Nicht ganz überraschend nimmt die Benutzerfreundlichkeit, also die Benutzeroberfläche und die Benutzererfahrung, bei der Business Software Evaluation eine grosse Bedeutung ein. Dies, obwohl eine objektive Messbarkeit fehlt. Gerade deshalb ist in den letzten Jahren viel Entwickungskapazität und Marketing in diesen Bereich geflossen. Einige Anbieter, darunter Open-Source ERP-Lösungen, gingen mit sogenanntem "Plug & Play" auf den Markt. Der Trend hält weiter an. Der Akzeptanz solcher Lösungen ist die einfache Bedienung sicherlich förderlich. Dazu gehören auch kontextabhängige, dynamische Eingabemasken, die den User gut unterstützen. Weiter ist bei den Usern auch der Wunsch gewachsen, selbst Belege, Reports und Statistiken erstellen und anpassen zu können, ohne stets auf einen Programmierer zurückgreifen zu müssen. Auch hier ist jüngst viel in Richtung "Self-Service-ERP" gegangen, indem User individuelle Dashboards, Berichte und Datenfelder definieren, erfassen und verwalten können. Dadurch tun sich erstaunliche Möglichkeiten auf. Vor allem aber gewinnen Unternehmen Flexibilität und sind weniger abhängig von Softwareanbietern und Entwicklern. Auf einmal vermag ein ERP den Ruf eines eher unflexiblen, teuren und hochkomplexen Systems abzulegen und überzeugt stattdessen mit leichtfüssigen und rasch verfügbaren Funktionalitäten.

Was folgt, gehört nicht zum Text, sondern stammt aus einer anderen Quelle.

(* ===== verification/Mount.v ===== *)
(** * Mounting: dfs/dfs_fs.c, and the file systems of the boot loader

    Registering kinds of file systems and mounting them, for file systems without a
    device below them, which are all the boot loader has.  A kind of file system
    is its name and what its mount operation makes of [data]: the table of
    operations with [fs->data] filled in.  Then what sysfs_init of main/main.c and
    board_flash_fs_init of the board mount: ROM at "/", RAM at "/tmp", the mapped
    flash at "/www/map".  [None] is a step without meaning in C. *)

From S2P Require Import Prelude Alloc Object Vfs FileSystem Memheap MemheapSpec Ramfs RamfsSpec Romfs DfsPath Dfs Flash.
From Stdlib Require Ascii String.
Import String.StringSyntax.

Definition DFS_FILESYSTEMS_MAX : nat := 4.
Definition DFS_FILESYSTEM_TYPES_MAX : nat := 3.
Definition ENODEV : Z := 19.
Definition ENOTDIR : Z := 20.

Section mount.
Context {W D M : Type}.

(** The result of the mount operation and, when it is not negative, the file
    system; a pointer of another kind has no meaning. *)
Record fs_kind := mk_kind { kind_name : list Z; kind_mount : option (M -> option (Z * dfs_filesystem_ops W D)) }.

Record dfs_tables := mk_tables { filesystem_operation_table : list (option fs_kind); dfs_state : dfs W D }.
Implicit Types (t : dfs_tables) (s : dfs W D).

Definition set_table (l : list (option (dfs_filesystem W D))) s : dfs W D :=
  mk_dfs l (fds s) (working_directory s) (world s) (answers s) (errno s).
Definition with_state s t : dfs_tables := mk_tables (filesystem_operation_table t) s.

Definition dfs_init (w : W) (answers : list bool) : dfs_tables :=
  mk_tables (replicate DFS_FILESYSTEM_TYPES_MAX None) (mk_dfs (replicate DFS_FILESYSTEMS_MAX None) [] [47] w answers 0).

(** The first free slot up to an entry of the same name, and whether there is one. *)
Fixpoint register_loop (l : list (option fs_kind)) (name : list Z) (i : nat) (empty : option nat) : option nat * bool :=
  match l with
  | [] => (empty, false)
  | None :: l => register_loop l name (S i) (match empty with None => Some i | _ => empty end)
  | Some o :: l => if bool_decide (kind_name o = name) then (empty, true) else register_loop l name (S i) empty
  end.

Definition dfs_register (ops : fs_kind) t : Z * dfs_tables :=
  let '(empty, exists_) := register_loop (filesystem_operation_table t) (kind_name ops) 0 None in
  let t := if exists_ : bool then with_state (rt_set_errno (- EEXIST) (dfs_state t)) t else t in
  match empty with
  | None => (-1, with_state (rt_set_errno (- ENOSPC) (dfs_state t)) t)
  | Some i =>
      if exists_ then (-1, t)
      else (0, mk_tables (<[i := Some ops]> (filesystem_operation_table t)) (dfs_state t))
  end.

Definition find_kind (l : list (option fs_kind)) (name : list Z) : option fs_kind :=
  snd <$> list_find (fun o => kind_name o = name) (omap id l).

(** The first free slot, or [None] when the path is mounted. *)
Fixpoint slot_loop (l : list (option (dfs_filesystem W D))) (path : list Z) (i : nat) (fs : option nat) : option (option nat) :=
  match l with
  | [] => Some fs
  | None :: l => slot_loop l path (S i) (match fs with None => Some i | _ => fs end)
  | Some f :: l => if bool_decide (fs_path f = path) then None else slot_loop l path (S i) fs
  end.

Definition fail (e : Z) t : option (Z * dfs_tables) := Some (-1, with_state (rt_set_errno (- e) (dfs_state t)) t).

(** The mount point has to be a directory, unless it is "/" or "/dev"; [fd] is
    what the descriptor on the stack holds at first. *)
Definition is_directory (fd : dfs_fd W D) (fullpath : list Z) s : option (bool * dfs W D) :=
  if bool_decide (fullpath = [47]) || bool_decide (fullpath = [47; 100; 101; 118]) then Some (true, s)
  else
    '(result, fd, s) ← file_open fd fullpath (Z.lor O_RDONLY O_DIRECTORY) s;
    if result <? 0 then Some (false, s)
    else _ ← file_close fd s; Some (true, s).

Definition dfs_mount (fd : dfs_fd W D) (path filesystemtype : list Z) (data : M) t : option (Z * dfs_tables) :=
  match find_kind (filesystem_operation_table t) filesystemtype with
  | None => fail ENODEV t
  | Some ops =>
      match kind_mount ops with
      | None => fail ENOSYS t
      | Some mount =>
          '(fullpath, s) ← normalize path (dfs_state t);
          match fullpath with
          | None => fail ENOTDIR (with_state s t)
          | Some fullpath =>
              '(ok, s) ← is_directory fd fullpath s;
              if negb ok then fail ENOTDIR (with_state s t)
              else
                match slot_loop (filesystem_table s) path 0 None with
                | None => fail EINVAL (with_state s t)
                | Some None => fail ENOSPC (with_state s t)
                | Some (Some i) =>
                    '(result, fs) ← mount data;
                    if result <? 0 then Some (-1, with_state s t)
                    else Some (0, with_state (set_table (<[i := Some (mk_fs fullpath fs)]> (filesystem_table s)) s) t)
                end
          end
      end
  end.
End mount.
Arguments fs_kind : clear implicits.
Arguments dfs_tables : clear implicits.

(** ** The boot loader's *)

#[local] Open Scope string_scope.

(** Memory the ROM file systems show, and the RAM file system once it is made. *)
Record sys_world := mk_world { ram : option (dfs_ramfs mem); memory : Z -> Z }.
Inductive sys_data := RamData (p : dirent_ptr) | RomData (d : romfs_dirent).

#[export] Instance ram_part : Part (dfs_ramfs mem) sys_world := {| part_get := ram; part_put r w := mk_world (Some r) (memory w) |}.
#[export] Instance rom_part : Part rom_memory sys_world := {| part_get w := Some (memory w); part_put m w := mk_world (ram w) m |}.
#[export] Instance ram_kind : Kind dirent_ptr sys_data := {| kind_in := RamData; kind_out d := match d with RamData p => Some p | _ => None end |}.
#[export] Instance rom_kind : Kind romfs_dirent sys_data := {| kind_in := RomData; kind_out d := match d with RomData p => Some p | _ => None end |}.

(** [const void *data] of a mount. *)
Inductive mount_data := NoData | RamfsData | RomfsData (root : romfs_dirent).

Definition dfs_ramfs_mount (data : mount_data) : option (Z * dfs_filesystem_ops sys_world sys_data) :=
  match data with
  | NoData => Some (- EIO, lift_ops ramfs_ops)
  | RamfsData => Some (0, lift_ops ramfs_ops)
  | RomfsData _ => None
  end.
Definition dfs_romfs_mount (data : mount_data) : option (Z * dfs_filesystem_ops sys_world sys_data) :=
  match data with
  | NoData => Some (- EIO, lift_ops (_romfs (mk_rom 0 [] Null 0)))
  | RomfsData root => Some (0, lift_ops (_romfs root))
  | RamfsData => None
  end.

Abbreviation sys_tables := (dfs_tables sys_world sys_data mount_data).
Definition _ramfs_kind : fs_kind sys_world sys_data mount_data := mk_kind (literal "ram") (Some dfs_ramfs_mount).
Definition _romfs_kind : fs_kind sys_world sys_data mount_data := mk_kind (literal "rom") (Some dfs_romfs_mount).
Definition dfs_ramfs_init (t : sys_tables) : sys_tables := (dfs_register _ramfs_kind t).2.
Definition dfs_romfs_init (t : sys_tables) : sys_tables := (dfs_register _romfs_kind t).2.

Definition flash_file (name : String.string) (e : Z * Z) : romfs_dirent := rom_file name e.1 e.2.
(** [_romfs_flash] with the addresses and sizes filled in. *)
Definition romfs_flash_root (map : list (Z * Z)) : romfs_dirent :=
  rom_dir "/" (zip_with flash_file ["firmware.bin"; "uboot.bin"; "art.bin"; "full.bin"] map).

Definition board_flash_fs_init (fd : dfs_fd sys_world sys_data) (capacity : Z) (t : sys_tables) : option sys_tables :=
  match board_flash_map (capacity / 1024 / 1024) with
  | None => Some t
  | Some map => '(_, t) ← dfs_mount fd (literal "/www/map") (literal "rom") (RomfsData (romfs_flash_root map)) t; Some t
  end.

(** Half of the memory between the heap and the stack is for uploads; [bytes]
    are what lies there.  [answers] is what rt_malloc will say. *)
Definition sysfs_init (fd : dfs_fd sys_world sys_data) (place : Z -> Z) (end_stack_base system_memstart : Z) (bytes : Z -> option Z)
    (capacity : Z) (m : Z -> Z) (answers : list bool) : option sys_tables :=
  let ramfs_size := u32 (end_stack_base - system_memstart) / 2 in
  let ramfs_start := u32 (end_stack_base - ramfs_size) in
  let t := dfs_romfs_init (dfs_ramfs_init (dfs_init (mk_world None m) answers)) in
  '(_, t) ← dfs_mount fd (literal "/") (literal "rom") (RomfsData (romfs_root place)) t;
  ramfs ← dfs_ramfs_create ramfs_start ramfs_size bytes;
  let t := with_state (set_world (part_put ramfs (world (dfs_state t))) (dfs_state t)) t in
  '(_, t) ← dfs_mount fd (literal "/tmp") (literal "ram") RamfsData t;
  board_flash_fs_init fd capacity t.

Aufwendige Anpassungen sind zu vermeiden

Selbst wenn Systemanpassungen heute einfacher möglich sind, ist es wenig sinnvoll, ein "Framework" zu kaufen und dieses aufwendig und kontinuierlich zu formen. Insbesondere dann, wenn es bereits Standardlösungen gibt, welche die benötigten Funktionalitäten viel breiter und besser abdecken könnten. Sicherlich bleibt die Anpassung des ERP-Systems eine wertvolle Option, um sicherzustellen, dass Ihre Software die Unternehmensprozesse bestmöglich abdeckt. Je besser die technisch umgesetzten Best-Practice-Prozesse eines ERP auf die eigenen Anforderungen des Unternehmens und der Branche zugeschnitten sind, desto tiefer dürften die TOC (Total Cost of Ownership), bzw. desto höher dürfte der ROI ausfallen. Es lohnt sich also, genau hinzuschauen, gerade angesichts des hoch fragmentierten ERP-Marktes. Wer dies auf Basis der wichtigen und kritischen Anforderungen tut, legt den Grundstein für die Wahl des richtigen Anbieters mit der optimalen Lösung. Zudem kann dadurch viel Zeit und Geld für wiederkehrende Anpassungen beim aktuellen und zukünftigen Software-Release eingespart werden und das KMU kann die Ressourcen gewinnbringend für die Unternehmensentwicklung einsetzen. Die Energie, die in die Evaluation der Business Software fliesst, zahlt sich mehrfach aus, wie die Praxis eindrücklich zeigt.

Die richtige Software für Ihr Unternehmen – auch in Zukunft

Jede Software hat ihre Stärken. Die eine zahlt sich für ein spezifisches Unternehmen aus, für ein anderes nicht. Es gibt nicht die beste Lösung schlechthin, nur ein optimales Paket für einen bestimmten Gesamtkontext. Da sich Unternehmen heute rasch verändern und an die Umwelt anpassen müssen, sollten strategische Überlegungen unbedingt in die Evaluation mit einfliessen. Ein ERP sollte nie die weitere Entwicklung des Unternehmens behindern oder sogar blockieren. Eine strukturierte und fundierte Evaluation ist die beste Garantie für eine erfolgreiche Partnerschaft.